前だけを見ている娘はどこか硬い表情で、男の手を強く引いて、水路から水路へ進んで行く。気ままな散歩、という感じではく、先へ先へと急いでいるようでもあった。
桜の枝をよけて、時折、春光に目をくらませながら歩いて行った。途中、顔見知りの老婆とすれ違い、
「お父しゃんとデートと? 良かねぇ」
などと声をかけられても、娘は振り向きもせず、ずんずん歩いて行った。そういえば、家を出てから一言も発していない。
歩いて歩いて、やがて、二人の前に有明海が大きく開けた。海に出て、娘はようやく表情を崩し、満足げな笑みを浮かべた。
「そうか、海に来たかったんやなあ」
有明海は今、夕暮れの始まりにあって、落ち始めた太陽があたりを染め始めている。春の光は、薄く海水を張った干潟と一つになって、遠くの水平線を曖昧にしていた。
影絵になった二人は、手をつないだままで、海を見ていた。少し冷たい風が出て来た。風が娘の前髪を乱したので、男はしゃがんで、娘の前髪を耳にかけた。
「しゃぼん玉、好きやろう」
男は家から持ってきたシャボン玉を吹いた。大小のシャボン玉が、不規則に吹く浜風にあおられて、右に流れたり、左に流れたりした。娘ははしゃいで走って、シャボン玉を割って遊んだ。空へシャボン玉が上がった時は、その体と、その両手を目一杯のばして、空を掴もうとした。
風が止んだ。ひときわ大きなシャボン玉が出来て、ゆっくりと、ゆっくりと、何か言いたげに空へと舞い上がろうとしていた。

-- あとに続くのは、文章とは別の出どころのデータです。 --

(** ** Totals *)

(** The balance of the accounts [f] selects. *)
Definition total (f : Account → bool) (d : DB) : Z :=
  msum (λ id a, if f a then balance_of d id else 0) (accounts d).

Lemma sum_balances_total f d : sum_balances f d = total f d.
Proof.
  unfold sum_balances, total, msum, join. induction (map_to_list (accounts d)) as [|[id a] l IH];
    simpl; [done|]. unfold balance_of at 1. destruct (balances d !! id) as [b|]; simpl.
  - f_equal. exact IH.
  - etrans; [exact IH|]. destruct (f a); done.
Qed.

Lemma first_balance_total r d : books d → first_balance (plays r) d = total (plays r) d.
Proof.
  intros Hb.
  assert (∀ id1 a1 id2 a2, accounts d !! id1 = Some a1 → accounts d !! id2 = Some a2 →
    plays r a1 = true → plays r a2 = true → id1 = id2) as Hu.
  { intros id1 a1 id2 a2 H1 H2 Hp1 Hp2. destruct r as [[[ty v] u] ad].
    eapply bk_unique; [exact Hb|exact H1|exact H2|]. exact (account_match_key _ _ _ _ _ _ _ Hp1 Hp2). }
  unfold first_balance.
  destruct (List.find _ _) as [[id [a b]]|] eqn:Hf; simpl.
  - apply List.find_some in Hf as [Hin Hp]. simpl in Hp.
    apply list_elem_of_In, list_elem_of_omap in Hin as ([id' a'] & Hin & Hb').
    apply elem_of_map_to_list in Hin. simpl in Hb'.
    destruct (balances d !! id') as [b'|] eqn:Hl; [|done]. simpl in Hb'. simplify_eq.
    unfold total. rewrite (msum_single _ _ id a Hin).
    + rewrite Hp. unfold balance_of. by rewrite Hl.
    + intros j y Hj Hne. destruct (plays r y) eqn:Hpy; [|done]. destruct Hne. by eapply Hu.
  - symmetry. apply msum_zero. intros id a Ha. destruct (plays r a) eqn:Hp; [|done].
    unfold balance_of. destruct (balances d !! id) as [b|] eqn:Hl; [|done]. exfalso.
    assert ((id, (a, b)) ∈ join d) as Hin.
    { apply list_elem_of_omap. exists (id, a). rewrite elem_of_map_to_list. simpl. by rewrite Hl. }
    apply list_elem_of_In in Hin. by apply (List.find_none _ _ Hf) in Hin; simpl in Hin; congruence.
Qed.

(** Legs move a total by the legs whose role it contains. *)
Definition legs_in (g : role → bool) (legs : list (role * Z)) : Z :=
  foldr (λ l s, (if g l.1 then l.2 else 0) + s) 0 legs.

Lemma total_effect f g legs d d' :
  books d → books d' → accounts d ⊆ accounts d' →
  (∀ id a, accounts d' !! id = Some a → balance_of d' id = balance_of d id + effect legs a) →
  Forall (λ l, ∃ id, resolved d' l.1 id) legs →
  (∀ r a, r ∈ legs.*1 → plays r a = true → f a = g r) →
  total f d' = total f d + legs_in g legs.
Proof.
  intros Hb Hb' Hsub Hbal Hres Hfg. unfold total.
  assert (msum (λ id a, if f a then balance_of d id else 0) (accounts d')
    = msum (λ id a, if f a then balance_of d id else 0) (accounts d)) as <-.
  { apply msum_subseteq; [done|]. intros id a Hn _. destruct (f a); [|done].
    unfold balance_of. destruct (balances d !! id) as [b|] eqn:Hl; [|done].
    destruct (bk_owner d Hb id) as [? ?]; [by rewrite Hl|congruence]. }
  assert (msum (λ (_ : UUID) a, if f a then effect legs a else 0) (accounts d') = legs_in g legs) as <-.
  { clear Hbal. induction legs as [|[r z] legs IH]; simpl.
    { apply msum_zero. intros. by destruct (f x). }
    apply Forall_cons in Hres as [(id & a & Ha & Hp) Hres]. simpl in Hp.
    rewrite <-IH; [|done|intros; apply Hfg; [simpl; by right|done]].
    assert (msum (λ (_ : UUID) b, if f b then if plays r b then z else 0 else 0) (accounts d')
      = if g r then z else 0) as <-.
    { rewrite (msum_single _ _ id a Ha); [rewrite Hp, (Hfg r a); [done|simpl; left|done]|].
      intros j y Hj Hne. destruct (plays r y) eqn:Hpy; [|by destruct (f y)]. destruct Hne.
      destruct r as [[[ty v] u] ad]. eapply bk_unique; [exact Hb'|exact Hj|exact Ha|].
      exact (account_match_key _ _ _ _ _ _ _ Hpy Hp). }
    rewrite <-msum_add. apply msum_ext. intros i x _. by destruct (f x). }
  rewrite <-msum_add. apply msum_ext. intros id a Ha. destruct (f a); [|done]. by apply Hbal.
Qed.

天に心が吸い込まれそうな、琥珀色の有明海の空の下で、水晶のようなシャボン玉と、西に沈みかけた太陽の円周が、ほんの一瞬、完全に重なった。重なって、新しい球体が、二人の目の前に生まれた。
その刹那に、
「かみさま!」と娘は空を指差して叫んだ。「ほら、かみさまや!」
シャボン玉と太陽の邂逅は、短いものだった。しかし、虹を含んで、まるで生き物のように回転するシャボン玉と、全てを照らし出す太陽が、何か不思議な引力でもって解け合うのを、見た。
「ほんとや…。かみさまやねぇ」
と男は小さく呟く。そしてシャボン玉が弾けた後も、ずっと西の空を見ていた。